Collected data entries
++++++++
(* ===== verification/MaskCompare.v ===== *)
(** The mask compare macros [vmsge.vx] and [vmsgeu.vx]: what the instructions of [Macros.vmsge]
    compute, element by element. The base vector extension has only the opposite compare. *)

From S2P Require Import Prelude Opcodes Assembler Custom AsmRegs AsmIp Macros.
#[local] Open Scope string_scope.
#[local] Open Scope Z_scope.

Module MaskCompare.
Import AsmRegs AsmIp Macros.

(** * The mask instructions *)

(** Mask bit of an element in a vector register. *)
Definition masks : Type := Z -> Z -> bool.
Definition set_mask (M : masks) (vd : Z) (f : Z -> bool) : masks := fun r i => if r =? vd then f i else M r i.

(** The four mask operations, operands [vs2] and [vs1]. *)
Definition mask_op (nm : string) : option (bool -> bool -> bool) :=
  if String.eqb nm "vmnand.mm" then Some (fun a b => negb (a && b))
  else if String.eqb nm "vmandnot.mm" then Some (fun a b => a && negb b)
  else if String.eqb nm "vmor.mm" then Some orb
  else if String.eqb nm "vmxor.mm" then Some xorb
  else None.

(** One instruction, after the vector specification: a masked compare leaves the elements
    that [v0] switches off. [less nm vs2 rs1 i] is the comparison of element [i] of [vs2] with
    the scalar, which no instruction of the sequences changes before it is used. *)
Section Exec.
Context (less : string -> Z -> Z -> Z -> bool).

Definition exec_mask (M : masks) (e : emission) : option masks :=
  match e with
  | Insn op w =>
      let vd := slice 7 5 w in let v1 := slice 15 5 w in let v2 := slice 20 5 w in
      match mask_op (name op) with
      | Some f => Some (set_mask M vd (fun i => f (M v2 i) (M v1 i)))
      | None =>
          if String.eqb (name op) "vmslt.vx" || String.eqb (name op) "vmsltu.vx"
          then Some (set_mask M vd (fun i => if (slice 25 1 w =? 1) || M 0 i then less (name op) v2 v1 i else M vd i))
          else None
      end
  | _ => None
  end.
Fixpoint run (l : list emission) (M : masks) : option masks :=
  match l with [] => Some M | e :: l => let* M := exec_mask M e in run l M end.

(** * The builds *)

Context (h : list (string * list riscv_opcode)).
Context (Hfind : forall nm mo, built_from nm = Some mo -> exists p, Assembler.find nm h = Some p /\ skip_rvc p = Some mo).
Context (reloc_supported : reloc -> bool) (absolute : bool).
Abbreviation build := (macro_build h reloc_supported absolute None).

Lemma build_insn nm mo fmt args w :
  built_from nm = Some mo -> name mo = nm -> macro_operands fmt args false (match_bits mo) RELOC_UNUSED = Some (w, RELOC_UNUSED) ->
  build nm fmt args = Some [Insn mo w].
Proof.
  intros Hb Hn Ho. destruct (Hfind nm mo Hb) as (p & Hp & Hs). unfold macro_build. rewrite Hp. cbn [mbind option_bind].
  rewrite Hs. cbn [mbind option_bind]. destruct (decide (name mo = nm)) as [_|Hne]; [|destruct (Hne Hn)].
  rewrite bool_decide_eq_false_2 by (by intros [? ?]). rewrite Ho. reflexivity.
Qed.

(** The entries found, with a clear mask bit. *)
Definition found (nm : string) : bool :=
  match built_from nm with
  | Some mo => String.eqb (name mo) nm && (0 <=? match_bits mo) && (match_bits mo <? 2 ^ 64)
               && (slice 25 1 (match_bits mo) =? if String.eqb nm "vmslt.vx" || String.eqb nm "vmsltu.vx" then 0 else 1)
  | None => false
  end.
Lemma all_found : forallb found ["vmslt.vx"; "vmsltu.vx"; "vmnand.mm"; "vmandnot.mm"; "vmor.mm"; "vmxor.mm"] = true.
Proof. by vm_compute. Qed.
Lemma found_spec nm : found nm = true -> exists mo, built_from nm = Some mo /\ name mo = nm /\ urange 64 (match_bits mo) /\
  slice 25 1 (match_bits mo) = if String.eqb nm "vmslt.vx" || String.eqb nm "vmsltu.vx" then 0 else 1.
Proof.
  unfold found. destruct (built_from nm) as [mo|]; [|discriminate].
  rewrite !andb_true_iff, String.eqb_eq, Z.leb_le, Z.ltb_lt, Z.eqb_eq. intros [[[H1 H2] H3] H4]. by exists mo.
Qed.

Ltac read_fields Hm :=
  repeat first
    [ rewrite Custom.slice_insert_same by (done || lia || by repeat apply Custom.insert_bits_range)
    | rewrite Custom.slice_insert_other by (done || lia || by repeat apply Custom.insert_bits_range) ].

Ltac mask_field :=
  match goal with |- context [Custom.insert_bits ?a ?b 1 25] =>
    change (Custom.insert_bits a b 1 25) with (Custom.insert_bits a b (Z.ones 1) 25) end.

(** The effects of the two kinds of instruction. *)
Definition logic (f : bool -> bool -> bool) (d t s : Z) (M : masks) : masks := set_mask M d (fun i => f (M t i) (M s i)).
Definition compared (nm : string) (unmasked : bool) (d t s : Z) (M : masks) : masks :=
  set_mask M d (fun i => if unmasked || M 0 i then less nm t s i else M d i).

(** A mask operation, [Vd,Vt,Vs]. *)
Lemma logic_build nm f d t s :
  found nm = true -> mask_op nm = Some f -> urange 5 d -> urange 5 t -> urange 5 s ->
  exists e, build nm "Vd,Vt,Vs" [Int d; Int t; Int s] = Some [e] /\
    forall M, exec_mask M e = Some (logic f d t s M).
Proof.
  intros Hf Ho Hd Ht Hs. destruct (found_spec nm Hf) as (mo & Hb & Hn & Hm & _).
  eexists. split; [by apply (build_insn nm mo)|]. intros M. unfold exec_mask. rewrite Hn, Ho.
  change 0x1f with (Z.ones 5). unfold logic. by read_fields Hm.
Qed.

(** The compare, with the mask bit set, clear or left as in the entry. *)
Lemma compare_build nm d t s fmt args unmasked :
  nm = "vmslt.vx" \/ nm = "vmsltu.vx" -> urange 5 d -> urange 5 t -> urange 5 s ->
  (fmt, args, unmasked) ∈ [("Vd,Vt,sVm", [Int (-1)], true); ("Vd,Vt,sVm", [Int 0], false); ("Vd,Vt,s", [], false)] ->
  exists e, build nm fmt (Int d :: Int t :: Int s :: args) = Some [e] /\
    forall M, exec_mask M e = Some (compared nm unmasked d t s M).
Proof.
  intros Hnm Hd Ht Hs Hfm.
  assert (Hf : found nm = true) by (destruct Hnm as [-> | ->]; by vm_compute).
  assert (Ho : mask_op nm = None) by (destruct Hnm as [-> | ->]; by vm_compute).
  assert (Hc : String.eqb nm "vmslt.vx" || String.eqb nm "vmsltu.vx" = true) by (destruct Hnm as [-> | ->]; by vm_compute).
  destruct (found_spec nm Hf) as (mo & Hb & Hn & Hm & Hbit). rewrite Hc in Hbit.
  rewrite !elem_of_cons in Hfm.
  destruct Hfm as [[= -> -> ->]|[[= -> -> ->]|[[= -> -> ->]|Hfm]]]; [..|by apply not_elem_of_nil in Hfm];
    (eexists; split; [by apply (build_insn nm mo)|]); intros M; unfold exec_mask, compared; rewrite Hn, Ho, Hc;
    change 0x1f with (Z.ones 5); try mask_field; read_fields Hm; try rewrite Hbit; reflexivity.
Qed.

(** ** The sequences *)

(** [vd >= scalar] where the element is active, the old bit elsewhere; no other register
    but the temporary changes. *)
Definition greater_equal (nm : string) (vd vs2 vs1 vtemp : Z) (masked : bool) (M M' : masks) : Prop :=
  (forall i, M' vd i = if negb masked || M 0 i then negb (less nm vs2 vs1 i) else M vd i) /\
  forall r i, r <> vd -> (r = vtemp -> vtemp = 0) -> M' r i = M r i.

Context (compare : string) (Hcmp : compare = "vmslt.vx" \/ compare = "vmsltu.vx").
Context (vd vs1 vs2 vtemp : Z) (Hd : urange 5 vd) (H1 : urange 5 vs1) (H2 : urange 5 vs2) (Ht : urange 5 vtemp).
Abbreviation sequence vm := (vmsge h reloc_supported absolute compare vd vs1 vs2 vm vtemp).

Lemma run_builds l M :
  Forall (fun '((nm, fmt, args), f) => exists e, build nm fmt args = Some [e] /\ forall M, exec_mask M e = Some (f M)) l ->
  exists es, builds h reloc_supported absolute (map fst l) = Some es /\
    run es M = Some (fold_left (fun M f => f M) (map snd l) M).
Proof.
  intros Hl. revert M. induction Hl as [|[[[nm fmt] args] f] l (e & He & Hx) _ IH]; intros M; [by exists []|].
  destruct (IH (f M)) as (es & Hes & Hr). exists (e :: es). cbn [map fst snd builds fold_left]. rewrite He, Hes.
  split; [done|]. cbn [run]. by rewrite Hx.
Qed.

(** The four sequences. *)
Ltac by_builds :=
  repeat (apply Forall_cons; split); try exact (List.Forall_nil _);
  [eapply (compare_build compare); [exact Hcmp|done..|rewrite !elem_of_cons; tauto]|by apply logic_build..].
Ltac masks_agree M :=
  unfold logic, compared, set_mask; cbv beta;
  repeat match goal with |- context [Z.eqb ?a ?b] => destruct (Z.eqb_spec a b); try congruence; try (exfalso; tauto) end;
  try match goal with E : vd = 0 |- _ => rewrite E end;
  repeat match goal with
         | |- context [M ?r ?i] => destruct (M r i) | |- context [less ?nm ?t ?s ?i] => destruct (less nm t s i)
         end; done.
Ltac sequence_runs l M :=
  edestruct (run_builds l M) as (? & He & Hr); [by_builds|];
  do 2 eexists; split; [exact He|]; split; [exact Hr|]; cbn [map fst snd fold_left]; split; intros; masks_agree M.

Lemma unmasked_result vm M : vm <> 0 -> exists l M',
  sequence vm = Some l /\ run l M = Some M' /\ greater_equal compare vd vs2 vs1 vtemp false M M'.
Proof.
  intros Hvm. unfold vmsge. rewrite (proj2 (Z.eqb_neq vm 0) Hvm). cbn [negb].
  sequence_runs [(compare, "Vd,Vt,sVm", [Int vd; Int vs2; Int vs1; Int (-1)], compared compare true vd vs2 vs1);
    ("vmnand.mm", "Vd,Vt,Vs", [Int vd; Int vd; Int vd], logic (fun a b => negb (a && b)) vd vd vd)] M.
Qed.

Lemma masked_result M : (vd = 0 -> vtemp <> 0) -> vtemp <> vd -> exists l M',
  sequence 0 = Some l /\ run l M = Some M' /\ greater_equal compare vd vs2 vs1 vtemp true M M'.
Proof.
  intros Hv Hne. unfold vmsge. cbn [negb Z.eqb].
  destruct (Z.eqb_spec vtemp 0) as [Et|Et]; cbn [negb]; destruct (Z.eqb_spec vd 0) as [Ed|Ed]; cbn [negb]; [tauto|..].
  - sequence_runs [(compare, "Vd,Vt,sVm", [Int vd; Int vs2; Int vs1; Int 0], compared compare false vd vs2 vs1);
      ("vmxor.mm", "Vd,Vt,Vs", [Int vd; Int vd; Int 0], logic xorb vd vd 0)] M.
  - sequence_runs [(compare, "Vd,Vt,s", [Int vtemp; Int vs2; Int vs1], compared compare false vtemp vs2 vs1);
      ("vmandnot.mm", "Vd,Vt,Vs", [Int vd; Int 0; Int vtemp], logic (fun a b => a && negb b) vd 0 vtemp)] M.
  - sequence_runs [(compare, "Vd,Vt,s", [Int vtemp; Int vs2; Int vs1], compared compare false vtemp vs2 vs1);
      ("vmandnot.mm", "Vd,Vt,Vs", [Int vtemp; Int 0; Int vtemp], logic (fun a b => a && negb b) vtemp 0 vtemp);
      ("vmandnot.mm", "Vd,Vt,Vs", [Int vd; Int vd; Int 0], logic (fun a b => a && negb b) vd vd 0);
      ("vmor.mm", "Vd,Vt,Vs", [Int vd; Int vtemp; Int vd], logic orb vd vtemp vd)] M.
Qed.

(** A temporary that is the destination. *)
Lemma same_temp_result M : vd <> 0 -> vtemp = vd -> exists l M',
  sequence 0 = Some l /\ run l M = Some M' /\ forall i, M' vd i = false.
Proof.
  intros Hv Hne. unfold vmsge. cbn [negb Z.eqb].
  destruct (Z.eqb_spec vtemp 0) as [Et|Et]; cbn [negb]; [congruence|]. destruct (Z.eqb_spec vd 0) as [Ed|Ed]; [done|].
  edestruct (run_builds [(compare, "Vd,Vt,s", [Int vtemp; Int vs2; Int vs1], compared compare false vtemp vs2 vs1);
      ("vmandnot.mm", "Vd,Vt,Vs", [Int vtemp; Int 0; Int vtemp], logic (fun a b => a && negb b) vtemp 0 vtemp);
      ("vmandnot.mm", "Vd,Vt,Vs", [Int vd; Int vd; Int 0], logic (fun a b => a && negb b) vd vd 0);
      ("vmor.mm", "Vd,Vt,Vs", [Int vd; Int vtemp; Int vd], logic orb vd vtemp vd)] M) as (? & He & Hr); [by_builds|].
  do 2 eexists. split; [exact He|]. split; [exact Hr|]. cbn [map fst snd fold_left]. intros i. masks_agree M.
Qed.
End Exec.

Lemma operand_field_slice w n sh : 0 <= n -> operand_field w (Z.ones n) sh = slice sh n w.
Proof. intros. unfold operand_field, slice, wrap. by rewrite <- Z.land_ones. Qed.

(** The instruction that the macro is made of. *)
Definition comparison (op : riscv_opcode) : string := if mask op =? M_VMSGE then "vmslt.vx" else "vmsltu.vx".

Lemma vector_macro_sequence h reloc_supported absolute op w :
  mask op = M_VMSGE \/ mask op = M_VMSGEU ->
  vector_macro h reloc_supported absolute op w =
    vmsge h reloc_supported absolute (comparison op) (slice 7 5 w) (slice 15 5 w) (slice 20 5 w) (slice 25 1 w) (slice 26 6 w).
Proof.
  intros Hop. rewrite <- !operand_field_slice by done. unfold vector_macro, comparison. by destruct Hop as [-> | ->].
Qed.
Lemma comparison_name op : comparison op = "vmslt.vx" \/ comparison op = "vmsltu.vx".
Proof. unfold comparison. destruct (_ =? _); tauto. Qed.

(** [C24] The compare macros compare: for a statement [vmsge.vx] or [vmsgeu.vx] whose
    destination is not [v0] unless there is a temporary, and whose temporary is neither [v0]
    (that is none) nor the destination, the instructions of [vector_macro] assemble and,
    run on the mask registers, set exactly the active elements of the destination to the
    negated opposite compare, keep its inactive elements (all of them active when the
    statement is unmasked) and change no register but the destination and the temporary. *)
Theorem mask_compare less h reloc_supported absolute op w M
    (vd := slice 7 5 w) (vs1 := slice 15 5 w) (vs2 := slice 20 5 w) (vtemp := slice 26 6 w) (masked := slice 25 1 w =? 0) :
  Assembler.op_hash = Some h -> mask op = M_VMSGE \/ mask op = M_VMSGEU -> urange 31 w ->
  (masked = true -> (vd = 0 -> vtemp <> 0) /\ vtemp <> vd) ->
  exists l M', vector_macro h reloc_supported absolute op w = Some l /\ run less l M = Some M' /\
    greater_equal less (comparison op) vd vs2 vs1 vtemp masked M M'.
Proof.
  intros Hh Hop Hw Hm. rewrite (vector_macro_sequence h reloc_supported absolute op w Hop). fold vd vs1 vs2 vtemp.
  pose proof (fun nm mo => built_from_hash h nm mo Hh) as Hfind. clear Hh.
  assert (Ht : urange 5 vtemp).
  { unfold vtemp, slice. rewrite Z.shiftr_div_pow2 by lia. unfold urange in *. word_pows.
    assert (0 <= w / 67108864 < 32) by (Z.div_mod_to_equations; lia). rewrite wrap_small; [lia|]. unfold urange. word_pows. lia. }
  assert (Hr : forall sh, urange 5 (slice sh 5 w)) by (intros; apply slice_range; lia).
  unfold masked in *. destruct (Z.eqb_spec (slice 25 1 w) 0) as [E|E].
  - rewrite E. destruct (Hm eq_refl). apply masked_result; auto using comparison_name; apply Hr.
  - apply unmasked_result; auto using comparison_name; apply Hr.
Qed.

(** [vmsge.vx v4, v8, a1, v0.t, v12] *)
Definition masked_row : riscv_opcode := row "vmsge.vx" 0 INSN_CLASS_V "Vd,Vt,s,VM,VT" 0 M_VMSGE match_opcode INSN_MACRO.
Definition masked_word : Z := Z.lor (Z.shiftl 12 26) (Z.lor (Z.shiftl 8 20) (Z.lor (Z.shiftl 11 15) (Z.shiftl 4 7))).
Lemma mask_compare_witness :
  exists h l M', Assembler.op_hash = Some h /\
    vector_macro h (fun _ => true) false masked_row masked_word = Some l /\
    run (fun _ _ _ i => i <? 3) l (fun r i => Z.odd (r + i)) = Some M' /\ map (M' 4) [0; 1; 2; 3; 4; 5] = [false; false; false; true; false; true].
Proof.
  destruct Assembler.op_hash_built as [h Hh].
  destruct (mask_compare (fun _ _ _ i => i <? 3) h (fun _ => true) false masked_row masked_word (fun r i => Z.odd (r + i)))
    as (l & M' & Hl & Hr & Hg & _); 
    [exact Hh|left; reflexivity|vm_compute; split; [discriminate|reflexivity]|vm_compute; intros _; split; [intros E; discriminate E|discriminate]|].
  exists h, l, M'. split; [exact Hh|]. split; [exact Hl|]. split; [exact Hr|].
  cbn [map]. change 4 with (slice 7 5 masked_word) at 1 2 3 4 5 6. rewrite !Hg. reflexivity.
Defined.

(** The assembler does not exclude a temporary that is the destination: such a statement
    assembles, and clears the whole destination. *)
Theorem mask_compare_same_temp less h reloc_supported absolute op w M :
  Assembler.op_hash = Some h -> mask op = M_VMSGE \/ mask op = M_VMSGEU -> urange 31 w ->
  slice 25 1 w = 0 -> slice 26 6 w = slice 7 5 w -> slice 7 5 w <> 0 ->
  exists l M', vector_macro h reloc_supported absolute op w = Some l /\ run less l M = Some M' /\
    forall i, M' (slice 7 5 w) i = false.
Proof.
  intros Hh Hop Hw Hm Ht Hd. rewrite (vector_macro_sequence h reloc_supported absolute op w Hop), Hm, Ht.
  pose proof (fun nm mo => built_from_hash h nm mo Hh) as Hfind. clear Hh.
  assert (Hr : forall sh, urange 5 (slice sh 5 w)) by (intros; apply slice_range; lia).
  apply same_temp_result; auto using comparison_name.
Qed.
End MaskCompare.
++++++++
• _Instructions to follow_
Please write out, exactly as they appear, the lines from the one containing "exists h, l, M'." through the last line of the records above, and nothing more.

• _Exercise response_
  exists h, l, M'. split; [exact Hh|]. split; [exact Hl|]. split; [exact Hr|].
  cbn [map]. change 4 with (slice 7 5 masked_word) at 1 2 3 4 5 6. rewrite !Hg. reflexivity.
Defined.

(** The assembler does not exclude a temporary that is the destination: such a statement
    assembles, and clears the whole destination. *)
Theorem mask_compare_same_temp less h reloc_supported absolute op w M :
  Assembler.op_hash = Some h -> mask op = M_VMSGE \/ mask op = M_VMSGEU -> urange 31 w ->
  slice 25 1 w = 0 -> slice 26 6 w = slice 7 5 w -> slice 7 5 w <> 0 ->
  exists l M', vector_macro h reloc_supported absolute op w = Some l /\ run less l M = Some M' /\
    forall i, M' (slice 7 5 w) i = false.
Proof.
  intros Hh Hop Hw Hm Ht Hd. rewrite (vector_macro_sequence h reloc_supported absolute op w Hop), Hm, Ht.
  pose proof (fun nm mo => built_from_hash h nm mo Hh) as Hfind. clear Hh.
  assert (Hr : forall sh, urange 5 (slice sh 5 w)) by (intros; apply slice_range; lia).
  apply same_temp_result; auto using comparison_name.
Qed.
End MaskCompare.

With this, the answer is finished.